The objective of this exercise is to determine the effectiveness of utility computing over enterprise method of computation. To ascertain the facts on a real-time scenario, we decided to try out a payroll system as it involves complex and time consuming processes.
We were amazed by the outcome of this exercise as our Payroll system thrived on EC2, and in a nutshell the initial finding is that this is a right step towards reducing cost /time and improving productivity. We are pleased with the outcome and would like to take this opportunity to congratulate Amazon for this great service. Infact, we are pretty confident that based on our testimony of this great service from Amazon, many more enterprises would contemplate and eventually move their payroll system to Amazon web services environment.

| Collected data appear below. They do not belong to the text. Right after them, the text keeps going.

(** * Zordon recorder / player: selector generation and step replay

    A shallow embedding of the custom step recorder
    ([DOMRecorder.generateSelectors], [createEventData], the life of a
    recording from [startRecording] to [stopRecording]), of the custom
    step player ([DOMPlayer] in [src/content/player.ts]), and of the way
    a recording takes between them (the session the service worker
    assembles, the stored recordings, the replay request), with the
    properties of recording and replay stated over them.

    The page is a parameter of the player: what its queries answer and
    which of its calls throw may depend on everything the player has done
    so far.  [setTimeout] registers a timer; timers fire one at a time, in
    an order a scheduler chooses, for as long as the page stays loaded: a
    run of the player is a run on a page that is not unloaded meanwhile.
    JavaScript numbers are modelled by exact rationals ([Q]), and a
    coordinate is stated as the sum or difference the code forms; strings
    by Rocq strings (bytes), with the ASCII fragment of [toLowerCase],
    [trim] and the [\s] character class. *)

From Stdlib Require Import String Ascii List Bool Arith ZArith QArith Qminmax.
From Stdlib Require Import Lia Lqa Wf_nat.
From Stdlib Require Import DecimalString.
Import ListNotations.

Close Scope Q_scope.
Local Open Scope nat_scope.
Local Open Scope string_scope.
Local Open Scope list_scope.

Set Warnings "-register-all".

(** String concatenation, as [+] and template literals write it. *)
Notation "a +++ b" := (String.append a b) (at level 60, right associativity).

(* ================================================================== *)
(** * JavaScript string primitives used by the recorder *)
(* ================================================================== *)

Module JsString.

(** The double quote character, as a one-character string. *)
Definition dquote : string := String (ascii_of_nat 34) EmptyString.

Definition is_upper (c : ascii) : bool :=
  let n := nat_of_ascii c in Nat.leb 65 n && Nat.leb n 90.

Definition lower_char (c : ascii) : ascii :=
  if is_upper c then ascii_of_nat (nat_of_ascii c + 32) else c.

(** [String.prototype.toLowerCase] on ASCII letters. *)
Fixpoint toLowerCase (s : string) : string :=
  match s with
  | EmptyString => EmptyString
  | String c r => String (lower_char c) (toLowerCase r)
  end.

(** The ASCII members of the [\s] class: TAB, LF, VT, FF, CR, space. *)
Definition is_ws (c : ascii) : bool :=
  let n := nat_of_ascii c in
  (Nat.leb 9 n && Nat.leb n 13) || Nat.eqb n 32.

Fixpoint trimStart (s : string) : string :=
  match s with
  | EmptyString => EmptyString
  | String c r => if is_ws c then trimStart r else s
  end.

Fixpoint rev_onto (s acc : string) : string :=
  match s with
  | EmptyString => acc
  | String c r => rev_onto r (String c acc)
  end.

Definition rev (s : string) : string := rev_onto s EmptyString.

(** [String.prototype.trim]. *)
Definition trim (s : string) : string := rev (trimStart (rev (trimStart s))).

(** [s.split(/\s+/)]: the pieces between maximal runs of white space.
    [cur] is the piece being read, reversed; [skipping] tells that the
    previous character was white space.  As in JavaScript, the empty
    string splits into one empty piece, and leading or trailing white
    space yields an empty first or last piece. *)
Fixpoint split_ws_from (s cur : string) (skipping : bool) : list string :=
  match s with
  | EmptyString => [rev cur]
  | String c r =>
      if is_ws c then
        if skipping then split_ws_from r cur true
        else rev cur :: split_ws_from r EmptyString true
      else split_ws_from r (String c cur) false
  end.

Definition split_ws (s : string) : list string :=
  split_ws_from s EmptyString false.

(** [Array.prototype.join]. *)
Fixpoint join (sep : string) (l : list string) : string :=
  match l with
  | [] => EmptyString
  | [x] => x
  | x :: r => x +++ sep +++ join sep r
  end.

(** Decimal rendering of a non-negative integer (template literal). *)
Definition of_nat (n : nat) : string := NilEmpty.string_of_uint (Nat.to_uint n).

(** JavaScript truthiness of a string: non-empty. *)
Definition truthy (s : string) : bool :=
  match s with EmptyString => false | _ => true end.

End JsString.

(* ================================================================== *)
(** * The DOM as the recorder reads it *)
(* ================================================================== *)

Module Dom.

(** [Element.className] is a string on HTML elements and an
    [SVGAnimatedString] object on SVG elements; the recorder tests
    [typeof element.className === "string"]. *)
Inductive ClassName : Type :=
| ClassString (s : string)
| ClassAnimated.

Record ElementData : Type := mkElementData {
  tagName : string;
  id : string;
  className : ClassName;
  attributes : list (string * string)
}.

Inductive Node : Type :=
| Elem (data : ElementData) (children : list Node).

Definition data (n : Node) : ElementData := let '(Elem d _) := n in d.
Definition children (n : Node) : list Node := let '(Elem _ c) := n in c.

(** An element is named by its position: its index among the children of
    its parent, followed by the name of the parent.  The empty list is the
    document element. *)
Definition Element : Type := list nat.

(** A document: the tree under the document element, and [document.body]
    ([None] when the document has no body). *)
Record Document : Type := mkDocument {
  documentElement : Node;
  body : option Element
}.

Fixpoint descend (n : Node) (down : list nat) : option Node :=
  match down with
  | [] => Some n
  | i :: rest =>
      match nth_error (children n) i with
      | Some c => descend c rest
      | None => None
      end
  end.

Definition node_at (doc : Document) (e : Element) : option Node :=
  descend (documentElement doc) (List.rev e).

Definition attached (doc : Document) (e : Element) : Prop :=
  node_at doc e <> None.

Definition attachedb (doc : Document) (e : Element) : bool :=
  match node_at doc e with Some _ => true | None => false end.

Definition Element_eqb (a b : Element) : bool :=
  if list_eq_dec Nat.eq_dec a b then true else false.

(** [current === document.body]. *)
Definition is_body (doc : Document) (e : Element) : bool :=
  match body doc with
  | Some b => Element_eqb e b
  | None => false
  end.

(** [Element.getAttribute]: the value of the first attribute of that
    name, [None] for [null]. *)
Fixpoint getAttribute (attrs : list (string * string)) (name : string)
  : option string :=
  match attrs with
  | [] => None
  | (k, v) :: r => if String.eqb k name then Some v else getAttribute r name
  end.

End Dom.

(* ================================================================== *)
(** * The recorder: [generateSelectors] *)
(* ================================================================== *)

Module Recorder.
Import JsString Dom.

(** First strategy: [element.id ? [`#${element.id}`] : null]. *)
Definition idStrategy (d : ElementData) : option (list string) :=
  if truthy (id d) then Some ["#" +++ id d] else None.

(** Second strategy: the tag name followed by the class names. *)
Definition classStrategy (d : ElementData) : option (list string) :=
  match className d with
  | ClassString s =>
      if truthy s then
        let classes := split_ws (trim s) in
        if Nat.ltb 0 (length classes)
        then Some [toLowerCase (tagName d) +++ "." +++ join "." classes]
        else None
      else None
  | ClassAnimated => None
  end.

(** The same-tag children of the parent that come before position [i],
    counted; [siblings.indexOf(current)] for the child at position [i]. *)
Definition sameTag (tag : string) (n : Node) : bool :=
  String.eqb (tagName (data n)) tag.

Definition indexOfSameTag (tag : string) (kids : list Node) (i : nat) : nat :=
  length (filter (sameTag tag) (firstn i kids)).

Our payroll system takes about 5 to 10 seconds to calculate a pay check per employee and it takes approximately 6 hours for 4500 employees. Our current infrastructure has two dedicated servers to process the payroll and we could achieve each payroll cycle in about 3 hours.
Our challenges were to,
1. Reduce the processing time
2. Optimize the usage of available resources
3. To come up with an approach to withstand the increasing head counts.

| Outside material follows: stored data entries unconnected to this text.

(** X12.  The first cycle that raises ends [main_loop]: the loop does not
    reconnect or retry, and what the gateway would have answered to later
    cycles makes no difference to the run. *)
Theorem main_loop_stops_at_first_error (w0 : World) (ws more : list World)
    (st : St) (e : exn) :
  result_of (main_loop w0 ws st) = Returned (Some e) →
  main_loop w0 (ws ++ more) st = main_loop w0 ws st.
Proof.
  destruct (get_working_subtensor w0) as [tc [sub | e0]] eqn:Hc; last first.
  { unfold main_loop, bind, lift_trace. by rewrite Hc. }
  rewrite !(main_loop_run _ _ _ _ _ Hc). cbv zeta.
  destruct (result_of (block_loop ws sub (set_purchase_history [] st)))
    as [[e1|] | e1] eqn:Hr; unfold result_of at 1; simpl;
    [| by intros [=] | by intros [=]].
  intros _. by rewrite (block_loop_break _ _ _ _ _ Hr), Hr.
Qed.

(** The second cycle fails its refresh: the loop ends there, the session is
    closed, and a third cycle, though scripted, is not run. *)
Lemma main_loop_stops_at_first_error_witness :
  let ws := [ex_world 21 2 0; ex_refresh_fails_world] in
  main_loop (ex_world 20 2 0) (ws ++ [ex_world 22 2 0]) ex_store =
    main_loop (ex_world 20 2 0) ws ex_store ∧
  result_of (main_loop (ex_world 20 2 0) ws ex_store) =
    Returned (Some (GatewayError "down")) ∧
  last (trace_of (main_loop (ex_world 20 2 0) ws ex_store)) = Some (EClose ex_sub).
Proof.
  intros ws. split; [| by split].
  by apply (main_loop_stops_at_first_error (ex_world 20 2 0) ws
              [ex_world 22 2 0] ex_store (GatewayError "down")).
Defined.

(** ** More on the command interpreter *)

Lemma retry_from_connect_events w endpoint more : ∀ attempt,
  Forall (λ ev, connect_event ev = true)
    (retry_from (attempt_once w endpoint) attempt more).1.
Proof.
  induction more as [|more IH]; intros attempt; simpl;
    unfold attempt_once at 1;
    destruct (w_connect w endpoint attempt); simpl;
    try (by repeat constructor).
  all: specialize (IH (S attempt));
    destruct (retry_from (attempt_once w endpoint) (S attempt) more) as [t' r];
    simpl in *; by repeat constructor.
Qed.

Lemma try_endpoints_connect_events w endpoints : ∀ last_error,
  Forall (λ ev, connect_event ev = true) (try_endpoints w endpoints last_error).1.
Proof.
  induction endpoints as [|ep rest IH]; intros last_error; simpl; [done |].
  pose proof (retry_from_connect_events w ep (max_attempts - 1) 1) as Hep.
  fold (get_and_test_subtensor w ep) in Hep.
  destruct (get_and_test_subtensor w ep) as [t [sub | e]]; [done |].
  specialize (IH (Some e)).
  destruct (try_endpoints w rest (Some e)) as [t' r]. simpl in *.
  by apply Forall_app.
Qed.

(** Connecting only opens sessions, waits, and closes the sessions that
    fail their verification. *)
Lemma get_working_subtensor_connect_events w :
  Forall (λ ev, connect_event ev = true) (get_working_subtensor w).1.
Proof. apply try_endpoints_connect_events. Qed.

Global Instance handler_frame_sequential : Sequential handler_frame.
Proof.
  split.
  - intros st. by split_and!.
  - intros st t1 st1 t2 st2 (Ht1 & Hp1 & Hv1 & Hk1 & Hc1 & Hi1 & He1)
      (Ht2 & Hp2 & Hv2 & Hk2 & Hc2 & Hi2 & He2).
    split_and!; [by apply Forall_app | congruence.. | by etrans].
Qed.

Lemma acquire_handler_frame w : always handler_frame (acquire w).
Proof.
  intros st. unfold acquire, try_, lift_trace. simpl.
  split_and!; try done.
  eapply Forall_impl; [apply get_working_subtensor_connect_events |].
  by intros [].
Qed.

(** Closes a goal [always handler_frame m] for a single step [m]. *)
Ltac handler_frame_leaf :=
  first
    [ apply acquire_handler_frame
    | apply always_send; intros; by split_and!; [repeat constructor | ..]
    | apply always_emit; intros; by split_and!; [repeat constructor | ..]
    | apply always_modify; intros; by split_and! ].

(** What [/exclude] does. *)
Lemma cmd_exclude_run w n chat_id st :
  cmd_exclude w n chat_id st =
  if bool_decide (n ∉ exclude_list (config st))
  then
    let st' :=
      set_config (set_exclude_list (exclude_list (config st) ++ [n])) st in
    ([send_event w (config st') (MsgExcluded n) chat_id], st', Returned tt)
  else ([send_event w (config st) (MsgAlreadyExcluded n) chat_id], st, Returned tt).
Proof.
  unfold cmd_exclude. rewrite bind_get. case_bool_decide.
  - unfold bind, modify. by rewrite send_telegram_message_run.
  - by rewrite send_telegram_message_run.
Qed.

Section HandlerFrame.

Context (py_int : string → option Z) (py_float : string → option Q).

Lemma cmd_exclude_handler_frame w n chat_id :
  always handler_frame (cmd_exclude w n chat_id).
Proof.
  intros st. rewrite cmd_exclude_run. case_bool_decide.
  - split_and!; try done; [by repeat constructor | by apply prefix_app_r].
  - split_and!; try done. by repeat constructor.
Qed.

Lemma handle_telegram_command_handler_frame w message :
  always handler_frame (handle_telegram_command py_int py_float w message).
Proof.
  unfold handle_telegram_command, netuid_command, cmd_balance, cmd_history,
    cmd_info, cmd_boost, cmd_slash, cmd_unstake, cmd_stake, cmd_amount,
    stake_on_subnet, unstake_on_subnet, close.
  repeat always_step;
    first [ apply cmd_exclude_handler_frame | handler_frame_leaf ].
Qed.

End HandlerFrame.

(** X13.  Whatever the message and the answers of the gateway, and
    whether it returns or raises, [handle_telegram_command] leaves alone the
    batch buffer of the block loop, the validator, the Telegram credentials
    and the update interval, and it never removes an exclusion: the exclude
    list after the command extends the one before.  It connects, stakes or
    unstakes, and replies, and makes no other call. *)
Theorem handle_telegram_command_frame (py_int : string → option Z)
    (py_float : string → option Q) (w : World) (message : Message) (st : St) :
  let out := handle_telegram_command py_int py_float w message st in
  (∀ ev, ev ∈ trace_of out →
     match ev with
     | EConsole _ | EWaitForBlock _ | EGetUpdates _ | ESleep _ => False
     | _ => True
     end) ∧
  purchase_history (state_of out) = purchase_history st ∧
  validator (config (state_of out)) = validator (config st) ∧
  telegram_token (config (state_of out)) = telegram_token (config st) ∧
  telegram_chat_id (config (state_of out)) = telegram_chat_id (config st) ∧
  telegram_update_interval (config (state_of out)) =
    telegram_update_interval (config st) ∧
  exclude_list (config st) `prefix_of` exclude_list (config (state_of out)).
Proof.
  intros out.
  destruct (handle_telegram_command_handler_frame py_int py_float w message st)
    as (Hev & Hrest).
  split; [| exact Hrest].
  rewrite Forall_forall in Hev. intros ev Hin. specialize (Hev ev Hin).
  by destruct ev.
Qed.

Let’s take a look at our approach towards solving the above listed problems.
We looked at various cloud computing offerings and finally decided on AWS. This is mainly because of its cost effectiveness and composite service offerings like EC2, S3 and Simple Message Queue. This unique infrastructure provides flexibility for us to store and operate independently.

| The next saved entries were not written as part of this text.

(** * ChaPT frontend: the gallery carousel and the FAQ accordion

    A shallow embedding of the two stateful controllers of the site's
    behaviour layer:

    - [Carousel]: [src/scripts/gallery.js], the closure variables
      [currentIndex], [touchStartX], [touchEndX] and the functions
      [goToSlide], [nextSlide], [prevSlide], [handleSwipe], [createDots],
      [updateDots], together with the start-up code that looks the markup
      up and attaches the listeners;
    - [Accordion]: section 5 of the main script, the per-item start-up code
      and the click handler of the summary with its two [transitionend]
      callbacks;
    - [Throttle], [Header], [MobileMenu], [Dropdown]: sections 1, 2 and 2b
      of the main script;
    - [Text], [Regex], [Forms]: section 6 of the main script, [isValidEmail],
      [showError], [clearError] and the submit handler of the insurance form
      up to its request;
    - [FaqButton]: the click handler of the treatment pages.

    JavaScript numbers that hold indices and pixel coordinates are modelled
    as [Z]; a value that may be [null] is an [option]; a property access on
    [null] raises [TypeError] in the [result] monad below. *)

From Stdlib Require Import ZArith List Bool String Lia.
Import ListNotations.
Open Scope Z_scope.

(** ** Nullable values and exceptions *)

Module Dom.

(** An element of the page, known by the order in which the query met it. *)
Inductive node : Type := Node (id : nat).

Inductive exn : Type := TypeError.

Inductive result (A : Type) : Type :=
| Ok (a : A)
| Throw (e : exn).
Arguments Ok {A} a.
Arguments Throw {A} e.

Definition bind {A B : Type} (m : result A) (k : A -> result B) : result B :=
  match m with
  | Ok a => k a
  | Throw e => Throw e
  end.

(** [!x] of JavaScript on a value that is an element or [null]. *)
Definition is_null {A : Type} (o : option A) : bool :=
  match o with
  | Some _ => false
  | None => true
  end.

(** Reading a property or calling a method of [o]: a [TypeError] on [null]. *)
Definition deref {A : Type} (o : option A) : result A :=
  match o with
  | Some a => Ok a
  | None => Throw TypeError
  end.

End Dom.

Import Dom.

Declare Scope js_scope.
Delimit Scope js_scope with js.
Notation "x <- m ;; k" := (bind m (fun x => k))
  (at level 61, m at next level, right associativity) : js_scope.
Notation "m ;;; k" := (bind m (fun _ => k))
  (at level 61, right associativity) : js_scope.
Open Scope js_scope.

(** ** The gallery carousel *)

Module Carousel.

(** The mutable variables of the closure and the two pieces of the page
    that [goToSlide] writes: the track's [translateX] offset in percent
    ([None] until the first write) and the [active] class of each dot
    ([None] when the markup has no dot host). *)
Record state : Type := mkState {
  currentIndex : Z;
  transform : option Z;
  dots : option (list bool);
  touchStartX : Z;
  touchEndX : Z
}.

Definition swipeThreshold : Z := 50.

(** [dots.forEach((dot, index) => dot.classList.toggle("active",
    index === currentIndex))], from position [index] on. *)
Fixpoint toggleActive (cur index : Z) (ds : list bool) : list bool :=
  match ds with
  | [] => []
  | _ :: rest => (index =? cur) :: toggleActive cur (index + 1) rest
  end.

Definition updateDots (s : state) : state :=
  match dots s with
  | None => s
  | Some ds =>
      mkState (currentIndex s) (transform s)
              (Some (toggleActive (currentIndex s) 0 ds))
              (touchStartX s) (touchEndX s)
  end.

(** The loop of [createDots]: one button per slide, the first one active. *)
Fixpoint createDotsFrom (i : Z) (n : nat) : list bool :=
  match n with
  | O => []
  | S n' => (i =? 0) :: createDotsFrom (i + 1) n'
  end.

Section Controller.

(** [const totalSlides = slides.length]. *)
Variable totalSlides : Z.

Definition goToSlide (index : Z) (s : state) : state :=
  let cur :=
    if index <? 0 then totalSlides - 1
    else if index >=? totalSlides then 0
    else index in
  updateDots
    (mkState cur (Some (- (cur * 100))) (dots s)
             (touchStartX s) (touchEndX s)).

Definition nextSlide (s : state) : state :=
  goToSlide (currentIndex s + 1) s.

Definition prevSlide (s : state) : state :=
  goToSlide (currentIndex s - 1) s.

Our payroll software is well architected based on distributed computing. We could easily plug out the Payroll engine and make our first AMI. The core components of this AMI are Fedora, Java 1.5 and the Payroll engine. We have also created a My-Sql AMI to host our payroll database.
On the other hand, the transfer of entire database to S3 may pose problems due to its volume. So we decided to extract the necessary information using Kettle (It’s an amazing tool for data extraction needs) and upload to S3.
We launched four different instances of our Payroll AMI and one instance of My-Sql AMI, importing the database from S3. The db server was running with a binary log option switched on. The “payroll engine” configurations were modified in accordance with the My-Sql database and launched the payroll execution. The entire payroll process is completed in about 2 hours, which includes delivering the pay slip PDF to our employees email box.
Upon completion of the payroll process, we took a differential backup on the payroll database and stored it in S3. The differential database is pushed back to the original payroll database using kettle again.
It was a great experience running our payroll on AWS. This is not only because of the fact that it enabled us to reduce the processing time considerably (from 5 hours to approximately 1 hour), but we have also got a scalable solution to withstand our increasing head count day by day.
As we discussed, AWS has rich set of offerings for utility computing like EC2, S3, Simple Message Queue...etc. This would definitely change the enterprise computing to a new dimension soon and our payroll exercise is a classic beginning for that.
The biggest advantage of using EC2 is ‘Power Costs associated with air conditioning in India’ A 200 square feet data center consumes close to $1500 in power costs each month. We plan to embrace Amazon’s cloud computing for several applications that are not constrained by latencies of (250 to 250 ms) on the cloud.